(** The body of the effect up to its first [await]; [captured] is the context of the render. *)
Definition start_effect (new_document : string -> DocType) (captured : caches) (s : hooks) (x : nat * string * originFilter) : hooks :=
  let '(i, p, f) := x in
  let r := next s in
  let e := Effect i p f false None in
  let s := s <| next := S r |> <| active := active s ++ [(r, e)] |>
             <| subscriberCounts := map_set p (S (default 0 (map_get p (subscriberCounts s)))) (subscriberCounts s) |> in
  match map_get p (docCache captured) with
  | Some o => subscribe r e OtherCallback o s
  | None =>
      match map_get p (openTasks s) with
      | Some o => register o (WaiterResumes r) s
      | None =>
          let o := next s in
          s <| next := S o |> <| objects := map_set o (Object (new_document p) []) (objects s) |>
            <| tasks := map_set o (Task p None [OpenerResumes r]) (tasks s) |> <| openTasks := map_set p o (openTasks s) |>
      end
  end.

(** The function that the effect returns. *)
Definition cleanup (s : hooks) (r : nat) : hooks :=
  match map_get r (active s) with
  | None => s
  | Some e =>
      let p := path e in
      let s := s <| active := map_delete r (active s) |> in
      let s := if subscribed e then
                 match map_get p (openTaskResults s) ≫= docRef with
                 | Some o => on_object o (fun x => x <| handlers := map_delete (instance e) (handlers x) |>) s
                 | None => s
                 end
               else s in
      match pred (default 1 (map_get p (subscriberCounts s))) with
      | 0 =>
          let s := s <| subscriberCounts := map_delete p (subscriberCounts s) |> in
          let s := match map_get p (openTasks s) with Some o => register o (Evict p) s | None => s end in
          rebuild (s <| openTaskResults := map_delete p (openTaskResults s) |>)
      | count => s <| subscriberCounts := map_set p count (subscriberCounts s) |>
      end
  end.
Lemma stored_days (itinerary : list DayItinerary) :
  System.stored_day <$> (DayItinerary_dict <$> itinerary) = Some <$> (day <$> itinerary).
Proof.
  induction itinerary as [|d l IH]; [reflexivity|].
  rewrite !fmap_cons, IH. reflexivity.
Qed.

Section WithRuntime.
Context {rt : PyRuntime}.

Lemma initial_ok : world_ok System.initial.
Proof.
  split; [|split].
  - intros id doc H. cbn in H. rewrite lookup_empty in H. discriminate.
  - constructor.
  - constructor.
Qed.

Lemma created_record_ok job_id request now :
  (1 <= durationDays request <= 30)%Z ->
  record_ok (created job_id (Main.initial_data request now)).
Proof.
  intros Hr. exists "processing", (durationDays request), [].
  rewrite !created_other by discriminate. cbn. auto 10.
Qed.

Lemma task_ok_insert st id doc t :
  st !! id = None -> task_ok st t -> task_ok (<[id := doc]> st) t.
Proof.
  intros Hfree (d & Hd & H). exists d. split; [|exact H].
  rewrite lookup_insert_ne; [exact Hd|]. intros ->. congruence.
Qed.

Lemma task_ok_alter st f id t :
  task_job_id t <> id -> task_ok st t -> task_ok (alter f id st) t.
Proof.
  intros Hne (d & Hd & H). exists d. split; [|exact H].
  rewrite lookup_alter_ne; [exact Hd | congruence].
Qed.

Lemma create_preserves destination durationDays e w r w' tr :
  Main.post_generate_itinerary destination durationDays e w = (r, w', tr) ->
  world_ok w -> world_ok w'.
Proof.
  intros Hrun (Hdocs & Htasks & Hnodup).
  destruct (create_cases _ _ _ _ _ _ _ Hrun) as [[Hs Hp]|(Hr & Eu & Hs & Hp)];
    unfold world_ok; rewrite Hs, Hp; [repeat split; assumption|].
  split; [|split].
  - intros id doc Hl. destruct (decide (uuid4 e (uuid_calls w) = id)) as [<-|Hne].
    + rewrite lookup_insert_eq in Hl. injection Hl as <-.
      apply created_record_ok. exact Hr.
    + rewrite lookup_insert_ne in Hl by exact Hne. eauto.
  - apply Forall_app. split.
    + eapply Forall_impl; [exact Htasks|]. intros t Ht. apply task_ok_insert; assumption.
    + constructor; [|constructor]. eexists. split; [apply lookup_insert_eq|].
      rewrite !created_other by discriminate. cbn. auto.
  - rewrite fmap_app. apply NoDup_app. split; [exact Hnodup|]. split.
    + intros id Hin Hin2. cbn in Hin2. apply list_elem_of_singleton in Hin2 as ->.
      apply list_elem_of_fmap in Hin as (t & Heq & Hin).
      apply (proj1 (Forall_forall _ _) Htasks) in Hin as (d & Hd & _).
      rewrite <- Heq in Hd. congruence.
    + apply NoDup_singleton.
Qed.

Lemma status_preserves job_id e w r w' tr :
  Main.get_job_status_endpoint job_id e w = (r, w', tr) ->
  world_ok w -> world_ok w'.
Proof.
  intros Hrun Hok. destruct (status_read_only _ _ _ _ _ _ Hrun) as (Hs & Hp).
  unfold world_ok. rewrite Hs, Hp. exact Hok.
Qed.

(** What a run may have done to the store: nothing, or one write on the
    job's document, of the failed fields or of the completed fields with a
    validated itinerary. *)
Lemma run_store svc job_id destination duration_days e w r w' tr :
  ItineraryGenerator.generate_and_save_itinerary svc job_id destination duration_days e w
    = (r, w', tr) ->
  pending w' = pending w /\
  (store w' = store w \/
   (exists now msg,
      store w' = alter (dict_update (failed_fields now msg)) job_id (store w)) \/
   (exists now itinerary,
      Validator.violation itinerary duration_days = None /\
      store w' = alter (dict_update (completed_fields now itinerary)) job_id (store w))).
Proof.
  intros Hrun. destruct (run_cases _ _ _ _ _ _ _ _ _ Hrun) as (g & n & tg & _ & _ & Hp & Hc).
  split; [exact Hp|]. unfold staged, written in Hc.
  destruct g as [itinerary|x].
  - destruct (Validator.violation itinerary duration_days) eqn:Ev.
    + destruct Hc as (_ & _ & Hs & _).
      destruct (db_fault e (db_calls w)); [left | right; left]; eauto.
    + destruct (db_fault e (db_calls w)).
      * destruct Hc as (_ & _ & Hs & _).
        destruct (db_fault e (S (db_calls w))); [left | right; left]; eauto.
      * destruct Hc as (_ & _ & Hs). right. right. eauto.
  - destruct Hc as (_ & _ & Hs & _).
    destruct (db_fault e (db_calls w)); [left | right; left]; eauto.
Qed.

Lemma failed_record_ok doc now msg n :
  dict_get "durationDays" doc = Some (VInt n) ->
  dict_get "itinerary" doc = Some (VList []) ->
  (1 <= n <= 30)%Z ->
  record_ok (dict_update (failed_fields now msg) doc).
Proof.
  intros Hn Hi Hr. exists "failed", n, [].
  unfold dict_update, failed_fields. cbn [fold_left fst snd].
  rewrite !dict_get_set. cbn. rewrite Hn, Hi. auto 10.
Qed.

============================================================

DIRECTIONS
The full set of entries must be printed again without any alteration.

RESPONSE TO THIS EXERCISE
(** The body of the effect up to its first [await]; [captured] is the context of the render. *)
Definition start_effect (new_document : string -> DocType) (captured : caches) (s : hooks) (x : nat * string * originFilter) : hooks :=
  let '(i, p, f) := x in
  let r := next s in
  let e := Effect i p f false None in
  let s := s <| next := S r |> <| active := active s ++ [(r, e)] |>
             <| subscriberCounts := map_set p (S (default 0 (map_get p (subscriberCounts s)))) (subscriberCounts s) |> in
  match map_get p (docCache captured) with
  | Some o => subscribe r e OtherCallback o s
  | None =>
      match map_get p (openTasks s) with
      | Some o => register o (WaiterResumes r) s
      | None =>
          let o := next s in
          s <| next := S o |> <| objects := map_set o (Object (new_document p) []) (objects s) |>
            <| tasks := map_set o (Task p None [OpenerResumes r]) (tasks s) |> <| openTasks := map_set p o (openTasks s) |>
      end
  end.

(** The function that the effect returns. *)
Definition cleanup (s : hooks) (r : nat) : hooks :=
  match map_get r (active s) with
  | None => s
  | Some e =>
      let p := path e in
      let s := s <| active := map_delete r (active s) |> in
      let s := if subscribed e then
                 match map_get p (openTaskResults s) ≫= docRef with
                 | Some o => on_object o (fun x => x <| handlers := map_delete (instance e) (handlers x) |>) s
                 | None => s
                 end
               else s in
      match pred (default 1 (map_get p (subscriberCounts s))) with
      | 0 =>
          let s := s <| subscriberCounts := map_delete p (subscriberCounts s) |> in
          let s := match map_get p (openTasks s) with Some o => register o (Evict p) s | None => s end in
          rebuild (s <| openTaskResults := map_delete p (openTaskResults s) |>)
      | count => s <| subscriberCounts := map_set p count (subscriberCounts s) |>
      end
  end.
Lemma stored_days (itinerary : list DayItinerary) :
  System.stored_day <$> (DayItinerary_dict <$> itinerary) = Some <$> (day <$> itinerary).
Proof.
  induction itinerary as [|d l IH]; [reflexivity|].
  rewrite !fmap_cons, IH. reflexivity.
Qed.

Section WithRuntime.
Context {rt : PyRuntime}.

Lemma initial_ok : world_ok System.initial.
Proof.
  split; [|split].
  - intros id doc H. cbn in H. rewrite lookup_empty in H. discriminate.
  - constructor.
  - constructor.
Qed.

Lemma created_record_ok job_id request now :
  (1 <= durationDays request <= 30)%Z ->
  record_ok (created job_id (Main.initial_data request now)).
Proof.
  intros Hr. exists "processing", (durationDays request), [].
  rewrite !created_other by discriminate. cbn. auto 10.
Qed.

Lemma task_ok_insert st id doc t :
  st !! id = None -> task_ok st t -> task_ok (<[id := doc]> st) t.
Proof.
  intros Hfree (d & Hd & H). exists d. split; [|exact H].
  rewrite lookup_insert_ne; [exact Hd|]. intros ->. congruence.
Qed.

Lemma task_ok_alter st f id t :
  task_job_id t <> id -> task_ok st t -> task_ok (alter f id st) t.
Proof.
  intros Hne (d & Hd & H). exists d. split; [|exact H].
  rewrite lookup_alter_ne; [exact Hd | congruence].
Qed.

Lemma create_preserves destination durationDays e w r w' tr :
  Main.post_generate_itinerary destination durationDays e w = (r, w', tr) ->
  world_ok w -> world_ok w'.
Proof.
  intros Hrun (Hdocs & Htasks & Hnodup).
  destruct (create_cases _ _ _ _ _ _ _ Hrun) as [[Hs Hp]|(Hr & Eu & Hs & Hp)];
    unfold world_ok; rewrite Hs, Hp; [repeat split; assumption|].
  split; [|split].
  - intros id doc Hl. destruct (decide (uuid4 e (uuid_calls w) = id)) as [<-|Hne].
    + rewrite lookup_insert_eq in Hl. injection Hl as <-.
      apply created_record_ok. exact Hr.
    + rewrite lookup_insert_ne in Hl by exact Hne. eauto.
  - apply Forall_app. split.
    + eapply Forall_impl; [exact Htasks|]. intros t Ht. apply task_ok_insert; assumption.
    + constructor; [|constructor]. eexists. split; [apply lookup_insert_eq|].
      rewrite !created_other by discriminate. cbn. auto.
  - rewrite fmap_app. apply NoDup_app. split; [exact Hnodup|]. split.
    + intros id Hin Hin2. cbn in Hin2. apply list_elem_of_singleton in Hin2 as ->.
      apply list_elem_of_fmap in Hin as (t & Heq & Hin).
      apply (proj1 (Forall_forall _ _) Htasks) in Hin as (d & Hd & _).
      rewrite <- Heq in Hd. congruence.
    + apply NoDup_singleton.
Qed.

Lemma status_preserves job_id e w r w' tr :
  Main.get_job_status_endpoint job_id e w = (r, w', tr) ->
  world_ok w -> world_ok w'.
Proof.
  intros Hrun Hok. destruct (status_read_only _ _ _ _ _ _ Hrun) as (Hs & Hp).
  unfold world_ok. rewrite Hs, Hp. exact Hok.
Qed.

(** What a run may have done to the store: nothing, or one write on the
    job's document, of the failed fields or of the completed fields with a
    validated itinerary. *)
Lemma run_store svc job_id destination duration_days e w r w' tr :
  ItineraryGenerator.generate_and_save_itinerary svc job_id destination duration_days e w
    = (r, w', tr) ->
  pending w' = pending w /\
  (store w' = store w \/
   (exists now msg,
      store w' = alter (dict_update (failed_fields now msg)) job_id (store w)) \/
   (exists now itinerary,
      Validator.violation itinerary duration_days = None /\
      store w' = alter (dict_update (completed_fields now itinerary)) job_id (store w))).
Proof.
  intros Hrun. destruct (run_cases _ _ _ _ _ _ _ _ _ Hrun) as (g & n & tg & _ & _ & Hp & Hc).
  split; [exact Hp|]. unfold staged, written in Hc.
  destruct g as [itinerary|x].
  - destruct (Validator.violation itinerary duration_days) eqn:Ev.
    + destruct Hc as (_ & _ & Hs & _).
      destruct (db_fault e (db_calls w)); [left | right; left]; eauto.
    + destruct (db_fault e (db_calls w)).
      * destruct Hc as (_ & _ & Hs & _).
        destruct (db_fault e (S (db_calls w))); [left | right; left]; eauto.
      * destruct Hc as (_ & _ & Hs). right. right. eauto.
  - destruct Hc as (_ & _ & Hs & _).
    destruct (db_fault e (db_calls w)); [left | right; left]; eauto.
Qed.

Lemma failed_record_ok doc now msg n :
  dict_get "durationDays" doc = Some (VInt n) ->
  dict_get "itinerary" doc = Some (VList []) ->
  (1 <= n <= 30)%Z ->
  record_ok (dict_update (failed_fields now msg) doc).
Proof.
  intros Hn Hi Hr. exists "failed", n, [].
  unfold dict_update, failed_fields. cbn [fold_left fst snd].
  rewrite !dict_get_set. cbn. rewrite Hn, Hi. auto 10.
Qed.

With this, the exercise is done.